Given a choice, most people will prefer one thing over another. In most cases there's no right or wrong, just different tastes and ways of doing things. Neither selection is inherently better, and depending on circumstance, one might even slide across the divide and go the other way: these are not choices carved in stone. Sparkling water or still. Clean desk or messy. Bookmark or folded page. By and large, the choice you make conveys no baggage, and is merely taken as a minor idiosyncratic tic that neither adds nor detracts from the overall impression you convey to the world.
That said, it is also true that certain binary choices elicit more passion than others.
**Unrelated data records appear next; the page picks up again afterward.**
Class KPagesLaws (P : Type) `{KPages P} := {
  (** Runs are page aligned, lie in the direct-mapped segment and do not
      overlap. *)
  pages_rel_run p R a n : pages_rel p R → R !! a = Some n →
    1 ≤ n ∧ a mod PAGE_SIZE = 0 ∧ MIPS_KSEG0 < a ∧ a + n * PAGE_SIZE ≤ MIPS_KSEG0 + 2 ^ 29;
  pages_rel_disjoint p R a n b m : pages_rel p R → R !! a = Some n → R !! b = Some m → a ≠ b →
    disjoint_ranges a (n * PAGE_SIZE) b (m * PAGE_SIZE);
  (** An allocation of up to 2^19 pages fails with 0 or hands out a new run. *)
  alloc_kpages_law p R n : pages_rel p R → 1 ≤ n ≤ 2 ^ 19 →
    ∃ a p', alloc_kpages n p = (a, p') ∧
      (a = 0 ∧ pages_rel p' R ∨
       a ≠ 0 ∧ R !! a = None ∧ pages_rel p' (<[a := n]> R));
  free_kpages_law p R a n : pages_rel p R → R !! a = Some n →
    pages_rel (free_kpages a p) (delete a R);
}.

(** ** The kernel allocator as its clients see it

    [kmalloc] and [kfree] work on an allocator state [H].  [kmalloc]
    returns NULL ([None]) when memory has run out.  [live h a] says that
    block [a] has been handed out and not yet given back. *)
Class KHeap (H : Type) := {
  kmalloc : Z → H → outcome (option Z * H);
  kfree : Z → H → outcome H;
  heap_ok : H → Prop;
  live : H → Z → Prop;
}.

Class KHeapLaws (H : Type) `{KHeap H} := {
  (** An allocation of up to 2^31 bytes never stops the machine; the block
      it returns is new, and everything handed out before stays so. *)
  kmalloc_total h n : heap_ok h → 0 ≤ n ≤ 2 ^ 31 →
    ∃ r h', kmalloc n h = Done (r, h') ∧ heap_ok h' ∧
      (∀ b, live h b → live h' b) ∧
      (∀ a, r = Some a → a ≠ 0 ∧ ¬ live h a ∧ live h' a);
  (** A block that was handed out can be given back; the others stay. *)
  kfree_total h a : heap_ok h → live h a →
    ∃ h', kfree a h = Done h' ∧ heap_ok h' ∧ (∀ b, b ≠ a → live h b → live h' b);
}.

(** Ownership: the blocks of [L] have been handed out and are all
    different.  A client that owns [L] is insensitive to the order. *)
Definition heap_owns `{KHeap H} (h : H) (L : list Z) : Prop :=
  heap_ok h ∧ NoDup L ∧ ∀ b, b ∈ L → live h b.

#[global] Instance heap_owns_perm `{KHeap H} (h : H) : Proper ((≡ₚ) ==> iff) (heap_owns h).
Proof. intros L L' E. unfold heap_owns. by setoid_rewrite E. Qed.

Section Ownership.
Context `{KHeapLaws H}.
Implicit Types (h : H) (L : list Z).

Lemma owns_alloc h L n :
  heap_owns h L → 0 ≤ n ≤ 2 ^ 31 →
  ∃ r h', kmalloc n h = Done (r, h') ∧
    match r with None => heap_owns h' L | Some a => a ≠ 0 ∧ heap_owns h' (a :: L) end.
Proof.
  intros (Hok & Hnd & Hlive) Hn.
  destruct (kmalloc_total h n Hok Hn) as (r & h' & -> & Hok' & Hkeep & Hnew).
  exists r, h'. split; [done|]. destruct r as [a|].
  - destruct (Hnew a eq_refl) as (Ha0 & Hold & Ha). split; [done|]. split_and!; [done|..].
    + apply list.NoDup_cons. split; [|done]. intros Hin. by apply Hold, Hlive.
    + intros b [->|Hb]%elem_of_cons; auto.
  - split_and!; [done..|]. auto.
Qed.

Lemma owns_free h a L :
  heap_owns h (a :: L) → ∃ h', kfree a h = Done h' ∧ heap_owns h' L.
Proof.
  intros (Hok & [Ha Hnd]%list.NoDup_cons & Hlive).
  destruct (kfree_total h a Hok) as (h' & -> & Hok' & Hkeep); [set_solver|].
  exists h'. split; [done|]. split_and!; [done..|]. intros b Hb. apply Hkeep; [|set_solver].
  intros ->. done.
Qed.

(** Blocks may be forgotten. *)
Lemma owns_sub h L L' : L' ⊆+ L → heap_owns h L → heap_owns h L'.
Proof.
  intros [L2 ->]%submseteq_Permutation (Hok & [Hnd _]%list.NoDup_app & Hlive).
  split_and!; [done..|]. set_solver.
Qed.
End Ownership.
We're not talking the obvious ones, such as Conservative vs Liberal. Still, proponents of positions in these other areas can be far less flexible. They are less forgiving of opposing viewpoints, strident in their preaching of the correctness of their choice, and highly unlikely to venture across the bright red line demarking the middle. Toilet paper hung over or under. Hotdogs with ketchup or mustard. Apple vs. Android. Surveys have borne this out: 93% of people surveyed say they could never be happy with someone who has pineapple on their pizza.
In a nutshell, that is the root of many of the ills we have today: our unwillingness to see another point of view. And so at the urging of my wife's cousin, I have been tried to at least peer across a similar divide, and see how those people think. Linda had no dog in the fight, as her company makes the products on both sides of the split. She merely nodded as I pontificated, smiled lightly as I demeaned the other side, then calmly explained the differences to encourage me to keep an open mind, which, truth be told, was already made up. Still, I was willing to at least make an effort to not be so ideological rigid when it comes down to Google Maps vs Waze.
If you don't drive, then stop now, and go get something from the fridge. But if you do, chances are you have become an aficionado of one of these two. Even if you are simply driving home from the city, a route you've taken a thousand times, there's a reasonable chance you engage your fav to pinpoint where the backups exist, where the speed traps are waiting, and to give you a guesstimate as to when you'll finally get home for dinner.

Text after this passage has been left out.